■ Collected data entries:
= = = =
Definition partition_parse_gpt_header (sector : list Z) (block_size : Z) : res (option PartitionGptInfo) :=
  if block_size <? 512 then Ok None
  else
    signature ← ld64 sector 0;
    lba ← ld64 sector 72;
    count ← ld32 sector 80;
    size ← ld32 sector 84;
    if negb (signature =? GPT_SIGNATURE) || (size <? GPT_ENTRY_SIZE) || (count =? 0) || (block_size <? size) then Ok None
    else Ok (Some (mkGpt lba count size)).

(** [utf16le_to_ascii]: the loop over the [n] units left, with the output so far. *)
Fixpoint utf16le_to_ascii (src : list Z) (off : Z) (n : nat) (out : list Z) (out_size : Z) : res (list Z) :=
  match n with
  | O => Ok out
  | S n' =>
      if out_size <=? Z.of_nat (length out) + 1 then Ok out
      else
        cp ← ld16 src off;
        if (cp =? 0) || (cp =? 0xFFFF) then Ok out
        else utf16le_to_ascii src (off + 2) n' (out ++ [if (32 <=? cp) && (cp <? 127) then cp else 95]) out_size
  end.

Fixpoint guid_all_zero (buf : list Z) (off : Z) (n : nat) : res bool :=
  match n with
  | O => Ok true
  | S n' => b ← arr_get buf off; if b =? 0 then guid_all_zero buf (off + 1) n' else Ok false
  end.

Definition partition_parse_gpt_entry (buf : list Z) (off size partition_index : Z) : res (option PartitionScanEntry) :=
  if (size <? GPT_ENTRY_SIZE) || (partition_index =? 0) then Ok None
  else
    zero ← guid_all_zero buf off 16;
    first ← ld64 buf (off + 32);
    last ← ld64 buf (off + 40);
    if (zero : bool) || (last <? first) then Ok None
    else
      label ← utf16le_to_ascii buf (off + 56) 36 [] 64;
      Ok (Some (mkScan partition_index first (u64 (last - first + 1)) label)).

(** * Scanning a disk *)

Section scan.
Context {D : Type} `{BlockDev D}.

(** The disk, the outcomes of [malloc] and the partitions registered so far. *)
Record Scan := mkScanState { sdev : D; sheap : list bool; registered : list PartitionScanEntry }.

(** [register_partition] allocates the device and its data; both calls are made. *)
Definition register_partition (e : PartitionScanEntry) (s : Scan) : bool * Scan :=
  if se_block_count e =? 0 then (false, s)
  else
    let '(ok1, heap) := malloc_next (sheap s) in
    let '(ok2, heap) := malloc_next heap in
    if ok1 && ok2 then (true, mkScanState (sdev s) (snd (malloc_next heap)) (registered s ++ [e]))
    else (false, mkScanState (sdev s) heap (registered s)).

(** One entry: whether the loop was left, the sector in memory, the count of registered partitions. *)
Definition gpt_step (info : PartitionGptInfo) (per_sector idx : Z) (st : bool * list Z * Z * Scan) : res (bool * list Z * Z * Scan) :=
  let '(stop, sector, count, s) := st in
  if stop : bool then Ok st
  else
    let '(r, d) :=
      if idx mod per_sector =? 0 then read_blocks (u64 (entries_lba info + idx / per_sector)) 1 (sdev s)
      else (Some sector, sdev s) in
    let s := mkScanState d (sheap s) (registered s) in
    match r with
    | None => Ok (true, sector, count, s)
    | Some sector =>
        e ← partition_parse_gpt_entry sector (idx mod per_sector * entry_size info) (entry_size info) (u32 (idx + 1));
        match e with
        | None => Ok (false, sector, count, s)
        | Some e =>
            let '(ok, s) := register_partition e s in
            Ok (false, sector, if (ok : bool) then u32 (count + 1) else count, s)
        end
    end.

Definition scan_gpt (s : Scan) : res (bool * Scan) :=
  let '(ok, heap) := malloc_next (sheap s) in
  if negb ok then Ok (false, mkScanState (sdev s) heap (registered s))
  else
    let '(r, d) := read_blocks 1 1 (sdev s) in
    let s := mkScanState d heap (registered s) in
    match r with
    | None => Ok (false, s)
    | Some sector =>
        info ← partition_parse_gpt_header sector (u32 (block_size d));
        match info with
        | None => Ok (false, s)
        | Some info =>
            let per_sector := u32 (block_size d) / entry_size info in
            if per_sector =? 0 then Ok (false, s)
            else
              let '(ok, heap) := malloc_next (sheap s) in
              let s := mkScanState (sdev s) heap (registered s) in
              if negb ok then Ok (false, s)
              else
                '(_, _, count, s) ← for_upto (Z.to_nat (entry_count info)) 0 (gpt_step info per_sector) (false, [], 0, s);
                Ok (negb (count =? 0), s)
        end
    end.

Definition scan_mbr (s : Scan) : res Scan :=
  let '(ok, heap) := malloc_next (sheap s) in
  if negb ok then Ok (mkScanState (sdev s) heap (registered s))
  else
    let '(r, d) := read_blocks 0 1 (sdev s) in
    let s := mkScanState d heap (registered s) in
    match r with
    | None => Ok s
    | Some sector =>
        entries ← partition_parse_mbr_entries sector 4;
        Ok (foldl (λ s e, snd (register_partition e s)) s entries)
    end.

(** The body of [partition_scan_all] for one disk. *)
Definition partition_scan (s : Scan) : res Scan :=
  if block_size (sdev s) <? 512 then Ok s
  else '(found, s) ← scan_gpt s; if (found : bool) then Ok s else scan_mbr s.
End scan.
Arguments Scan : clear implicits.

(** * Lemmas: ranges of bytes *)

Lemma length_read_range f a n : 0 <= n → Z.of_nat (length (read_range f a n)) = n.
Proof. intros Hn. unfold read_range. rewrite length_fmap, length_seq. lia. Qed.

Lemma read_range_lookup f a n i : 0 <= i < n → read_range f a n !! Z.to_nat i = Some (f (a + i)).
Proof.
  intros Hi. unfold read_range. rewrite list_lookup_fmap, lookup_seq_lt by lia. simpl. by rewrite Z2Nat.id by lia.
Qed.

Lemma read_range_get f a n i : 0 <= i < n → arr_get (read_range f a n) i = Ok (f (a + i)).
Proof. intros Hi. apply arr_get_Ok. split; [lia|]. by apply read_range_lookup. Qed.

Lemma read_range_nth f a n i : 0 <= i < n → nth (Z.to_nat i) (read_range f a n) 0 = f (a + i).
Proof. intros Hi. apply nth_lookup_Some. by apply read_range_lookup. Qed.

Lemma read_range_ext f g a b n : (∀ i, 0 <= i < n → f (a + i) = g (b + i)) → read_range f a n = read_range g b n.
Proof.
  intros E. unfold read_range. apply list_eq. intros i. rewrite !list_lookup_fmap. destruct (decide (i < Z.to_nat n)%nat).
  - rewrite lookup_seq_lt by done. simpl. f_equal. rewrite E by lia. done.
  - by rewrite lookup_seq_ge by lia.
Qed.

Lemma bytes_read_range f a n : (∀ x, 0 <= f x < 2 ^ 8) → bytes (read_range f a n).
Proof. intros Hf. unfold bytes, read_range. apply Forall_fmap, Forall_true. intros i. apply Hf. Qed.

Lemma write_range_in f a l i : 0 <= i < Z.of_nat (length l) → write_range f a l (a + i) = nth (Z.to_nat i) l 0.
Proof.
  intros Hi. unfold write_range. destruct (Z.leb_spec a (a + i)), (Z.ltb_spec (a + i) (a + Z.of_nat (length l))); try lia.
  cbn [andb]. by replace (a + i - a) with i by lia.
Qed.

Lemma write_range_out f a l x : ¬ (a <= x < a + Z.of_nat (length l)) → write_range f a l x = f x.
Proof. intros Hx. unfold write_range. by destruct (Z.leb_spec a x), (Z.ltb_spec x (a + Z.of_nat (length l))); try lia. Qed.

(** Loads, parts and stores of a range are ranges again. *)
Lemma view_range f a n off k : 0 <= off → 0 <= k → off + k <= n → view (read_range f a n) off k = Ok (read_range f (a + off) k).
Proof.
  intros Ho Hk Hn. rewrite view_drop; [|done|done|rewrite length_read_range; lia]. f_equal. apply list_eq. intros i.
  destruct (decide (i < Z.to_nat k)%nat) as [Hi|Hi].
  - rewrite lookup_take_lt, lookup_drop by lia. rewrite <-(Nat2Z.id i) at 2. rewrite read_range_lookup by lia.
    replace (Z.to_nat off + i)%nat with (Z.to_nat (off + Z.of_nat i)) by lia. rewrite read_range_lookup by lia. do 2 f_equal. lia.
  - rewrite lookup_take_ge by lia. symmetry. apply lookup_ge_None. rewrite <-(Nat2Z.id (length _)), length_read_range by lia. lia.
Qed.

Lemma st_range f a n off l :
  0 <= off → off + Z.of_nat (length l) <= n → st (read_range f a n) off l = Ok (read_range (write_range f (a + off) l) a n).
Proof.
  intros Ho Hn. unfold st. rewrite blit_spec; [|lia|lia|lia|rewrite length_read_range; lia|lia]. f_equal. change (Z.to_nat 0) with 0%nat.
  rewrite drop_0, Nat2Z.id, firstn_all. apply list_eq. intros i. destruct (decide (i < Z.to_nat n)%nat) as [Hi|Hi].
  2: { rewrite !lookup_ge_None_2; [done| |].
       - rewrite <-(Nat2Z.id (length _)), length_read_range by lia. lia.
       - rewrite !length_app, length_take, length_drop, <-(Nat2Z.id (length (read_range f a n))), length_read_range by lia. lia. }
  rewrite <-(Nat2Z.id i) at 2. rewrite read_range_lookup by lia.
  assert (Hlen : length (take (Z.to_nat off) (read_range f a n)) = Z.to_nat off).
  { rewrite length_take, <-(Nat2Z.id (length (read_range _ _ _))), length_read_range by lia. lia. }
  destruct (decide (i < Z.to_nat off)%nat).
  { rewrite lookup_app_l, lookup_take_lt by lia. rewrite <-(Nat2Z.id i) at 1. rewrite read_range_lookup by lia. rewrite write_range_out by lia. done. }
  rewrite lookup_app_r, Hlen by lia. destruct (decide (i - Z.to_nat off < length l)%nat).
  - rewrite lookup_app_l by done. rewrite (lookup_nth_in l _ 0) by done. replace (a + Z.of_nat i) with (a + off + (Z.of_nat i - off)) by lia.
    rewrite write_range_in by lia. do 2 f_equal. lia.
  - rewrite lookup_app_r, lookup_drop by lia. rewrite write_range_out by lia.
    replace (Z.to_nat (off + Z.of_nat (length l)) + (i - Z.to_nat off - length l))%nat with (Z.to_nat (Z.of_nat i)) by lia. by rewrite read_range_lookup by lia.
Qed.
= = = =
■ PROBLEM DESCRIPTION: Reproduce verbatim the lines above, from the line with "intros Ho Hk" through the line with "replace (Z.to_nat off".

■ REPLY TO THE TASK:
  intros Ho Hk Hn. rewrite view_drop; [|done|done|rewrite length_read_range; lia]. f_equal. apply list_eq. intros i.
  destruct (decide (i < Z.to_nat k)%nat) as [Hi|Hi].
  - rewrite lookup_take_lt, lookup_drop by lia. rewrite <-(Nat2Z.id i) at 2. rewrite read_range_lookup by lia.
    replace (Z.to_nat off + i)%nat with (Z.to_nat (off + Z.of_nat i)) by lia. rewrite read_range_lookup by lia. do 2 f_equal. lia.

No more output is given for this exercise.